Malgré cette dernière étude, il existe un ensemble d’opinions selon lesquelles, pour les patients gravement malades au moins, il pourrait être prudent d’abandonner le bicarbonate calculé au profit du ctCO2 mesuré, bien qu’il faille souligner que ce point de vue est controversé et qu’il se pourrait que l’impact clinique des différences soit limité.
La preuve d’un accord acceptable fournie par la très grande étude de la clinique Mayo ne peut malheureusement pas être utilisée dans le débat particulier centré sur les malades critiques, car la population de patients n’a pas été définie.
Des deux paramètres, le bicarbonate calculé présente le net avantage de commodité par rapport au ctCO2 mesuré car il permet aux trois paramètres (pH pCO2 et bicarbonate) utilisés dans l’évaluation de l’acide-base d’être disponibles en même temps à partir d’un seul échantillon.
Il n’y a toujours pas de consensus dans la littérature sur bon nombre des questions abordées ci-dessus. Ainsi, il reste même difficile de savoir s’il y a ou non une discordance entre le CO2 mesuré et calculé, bien que l’équilibre des preuves ait récemment évolué en faveur de l’absence de discordance par la grande étude de la clinique Mayo.
Pour ceux qui croient que la balance des preuves suggère qu’il y a discordance, il y a deux autres questions non résolues.
Ce sont: la signification clinique de cette discordance et la cause de cette discordance. Le débat sur la cause de la discordance s’est principalement concentré sur la question de savoir si la pKl1 varie de manière significative entre les patients et dans quelle mesure les différences préanalytiques, les différences analytiques et les erreurs aléatoires contribuent à la discordance.
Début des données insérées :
(** * FIB / FIG processor of the DAB Fast Information Channel

    A shallow embedding of [src/dsp_dab_OLD/fib-processor.cpp]
    (class [FIBProcessor]) and the properties of its state store,
    debounce filter, dispatcher and date conversion.

    Conventions of the embedding:
    - C++ integers are [Z]; where the source can leave the range of its
      integer type the wrap-around is written out ([int8], [uint8],
      [size_t_of]).
    - A FIB or FIG pointer [uint8_t* d] is a function from element offset
      to element value ([bitvec]); the source keeps one bit per element
      (see the comment in [process_FIG2]: "convert the bit-vector into a
      byte-vector"), and [d = p + k] is [advance p k].
    - The member variables of [FIBProcessor] form the record [State];
      calls on [myRadioInterface] and [m_MOTManager] are appended to the
      [events] log of the state.
    - The two clocks read through [std::chrono] are inputs ([Clock]),
      read once per call of [processFIB] or [clearEnsemble].
    - A C++ exception is an outcome next to the state reached when it was
      thrown ([flow], [option exn]). *)

From stdpp Require Import gmap list fin_maps.
From Stdlib Require Import ZArith Lia.

Local Open Scope Z_scope.

(** ** Machine integers *)

Definition uint8 (x : Z) : Z := x mod 256.
Definition int8 (x : Z) : Z := (x + 128) mod 256 - 128.
Definition uint16 (x : Z) : Z := x mod 65536.
(** conversion of a signed index to [std::size_t] (64 bit) *)
Definition size_t_of (x : Z) : Z := x mod 2 ^ 64.
(** * morphic.py: Animation, Color, Point and the module's start-up

    A shallow embedding of [morphic.py] (the Python port of Morphic).
    The file follows the source: the numeric tower ([int] and [float]),
    the exceptions the code can raise, the classes [Point], [Color] and
    [Animation], and the module's top-level statements run in source
    order over an explicit global namespace.

    Idealisation used throughout: a Python [float] is represented by an
    exact rational (kept in lowest terms), so rounding of binary floating
    point, [nan] and [inf] are outside the model. *)

From Stdlib Require Import ZArith QArith Qabs Qround Lia Lqa List.
From stdpp Require Import base strings gmap functions.
Import ListNotations.
Set Warnings "-register-all".
Open Scope string_scope.
Open Scope list_scope.

(** ** Exceptions and fallible computations *)

Inductive exn : Type :=
  | ZeroDivisionError
  | TypeError
  | AttributeError (attr : string)
  | NameError (name : string)
  | Exception (msg : string).

Inductive result (A : Type) : Type :=
  | Ok (a : A)
  | Raise (e : exn).

Arguments Ok {A} a.
Arguments Raise {A} e.

Definition rbind {A B : Type} (m : result A) (k : A -> result B) : result B :=
  match m with
  | Ok a => k a
  | Raise e => Raise e
  end.

Notation "'let*' x ':=' m 'in' k" := (rbind m (fun x => k))
  (at level 10, x pattern, m at level 100, k at level 200).

(** ** Python numbers *)

Module Num.

(** A number is an [int] (unbounded) or a [float]. *)
Inductive num : Type :=
  | NInt (z : Z)
  | NFloat (q : Q).

Definition is_int (n : num) : bool :=
  match n with
  | NInt _ => true
  | NFloat _ => false
  end.

(** [float(n)] *)
Definition to_float (n : num) : Q :=
  match n with
  | NInt z => inject_Z z
  | NFloat q => q
  end.

Definition mkfloat (q : Q) : num := NFloat (Qred q).

(** [int(q)] for a float [q]: truncation towards zero. *)
Definition trunc (q : Q) : Z := Z.quot (Qnum q) (Zpos (Qden q)).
Enfin, au moins un commentateur a mis en doute le besoin clinique de bicarbonate calculé ou de ctCO2 mesuré, suggérant que le pH et le pCO2 seuls permettent une évaluation complète des perturbations acido-basiques.
RÉSUMÉ
Le dioxyde de carbone est un produit du métabolisme cellulaire aérobie qui est transporté dans le sang vers les poumons pour être excrété dans l’air expiré. Un peu est transporté inchangé dissous dans le sang, mais la plupart est transportée sous forme de bicarbonate.
La régulation de la quantité de dioxyde de carbone dans le sang, ou plus précisément la régulation du rapport bicarbonate / concentration de dioxyde de carbone dissous, est essentielle au maintien du pH sanguin (équilibre acido-basique normal).
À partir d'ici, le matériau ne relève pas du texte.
(** * arch/arm64/kernel/topology.c

    A shallow embedding of the CPU topology code of the msm8953 (mido)
    kernel: the device-tree discovery of clusters, cores and threads, the
    per-CPU topology table with its sibling masks, the scheduling-domain
    degeneracy predicates and the construction of performance domains.

    Conventions.
    - A C [int] is a [Z] kept in the 32-bit two's complement range; every
      arithmetic operation of the source is followed by [wrap_int] (the
      kernel is built with wrapping signed arithmetic).
    - A [struct cpumask] is a [Z] read as a bitmap; only the bits below
      [NR_CPUS] are looked at by the cpumask operations, as in the kernel.
    - A CPU number is a [nat]; [NR_CPUS] is taken to fit an [int].
    - A NULL-terminated linked list is a [list]; the NULL pointer is [[]].
    - Kernel log output is a list of [kmsg], oldest first. *)

From Stdlib Require Import ZArith List String Ascii Bool Lia DecimalString FinFun.
From stdpp Require Import base list strings numbers.

Local Open Scope Z_scope.

(** ** C integers *)

Definition INT_MIN : Z := - 2 ^ 31.
Definition INT_MAX : Z := 2 ^ 31 - 1.

Definition wrap_int (x : Z) : Z := (x + 2 ^ 31) mod 2 ^ 32 - 2 ^ 31.

Definition int_add (a b : Z) : Z := wrap_int (a + b).
Definition int_mul (a b : Z) : Z := wrap_int (a * b).

Definition EINVAL : Z := 22.

(** ** Configuration constants

    [NR_CPUS] comes from the kernel configuration and the [SD_*] bits from
    [include/linux/sched.h]; neither is part of this file, so the code is
    embedded over any choice of them. *)

Class kconfig := {
  NR_CPUS : nat;
  SD_LOAD_BALANCE : Z;
  SD_BALANCE_NEWIDLE : Z;
  SD_BALANCE_EXEC : Z;
  SD_BALANCE_FORK : Z;
  SD_WAKE_AFFINE : Z;
  SD_ASYM_CPUCAPACITY : Z;
  SD_SHARE_CPUCAPACITY : Z;
  SD_SHARE_POWERDOMAIN : Z;
  SD_SHARE_PKG_RESOURCES : Z;
  SD_SERIALIZE : Z;
  SD_PREFER_SIBLING : Z;
  SD_SHARE_CAP_STATES : Z
}.

(** A sample configuration for the worked examples: the eight CPUs of the
    msm8953 and the flag bits as the scheduler headers of that kernel
    generation number them. *)
Definition mido_config : kconfig := {|
  NR_CPUS := 8;
  SD_LOAD_BALANCE := 0x0001;
  SD_BALANCE_NEWIDLE := 0x0002;
  SD_BALANCE_EXEC := 0x0004;
  SD_BALANCE_FORK := 0x0008;
  SD_WAKE_AFFINE := 0x0020;
  SD_ASYM_CPUCAPACITY := 0x0040;
  SD_SHARE_CPUCAPACITY := 0x0080;
  SD_SHARE_POWERDOMAIN := 0x0100;
  SD_SHARE_PKG_RESOURCES := 0x0200;
  SD_SERIALIZE := 0x0400;
  SD_PREFER_SIBLING := 0x1000;
  SD_SHARE_CAP_STATES := 0x8000
|}.

(** ** CPU masks *)

Definition cpumask := Z.

Definition cpumask_test_cpu (cpu : nat) (m : cpumask) : bool :=
  Z.testbit m (Z.of_nat cpu).

Definition cpumask_set_cpu (cpu : nat) (m : cpumask) : cpumask :=
  Z.lor m (Z.shiftl 1 (Z.of_nat cpu)).

Definition cpumask_clear (m : cpumask) : cpumask := 0.

Section Cpumask.
Context {K : kconfig}.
L’investigation clinique de la perturbation acido-basique comprend l’analyse des gaz du sang artériel, un test qui génère trois paramètres de l’état du dioxyde de carbone. Parmi ceux-ci, un seul, le pCO2, est effectivement mesuré; les deux autres – le bicarbonate de plasma et la concentration totale de dioxyde de carbone – sont déduits par des calculs à partir du pH mesuré et du pCO2.
La validité de ces calculs a été remise en question et il existe des preuves contradictoires selon lesquelles, dans certains groupes de patients, il pourrait être plus fiable sur le plan clinique de mesurer le dioxyde de carbone total par des méthodes chimiques que de s’appuyer sur des valeurs calculées.
Ce dernier reste une question très controversée qui ne peut être finalement résolue que par une étude plus approfondie.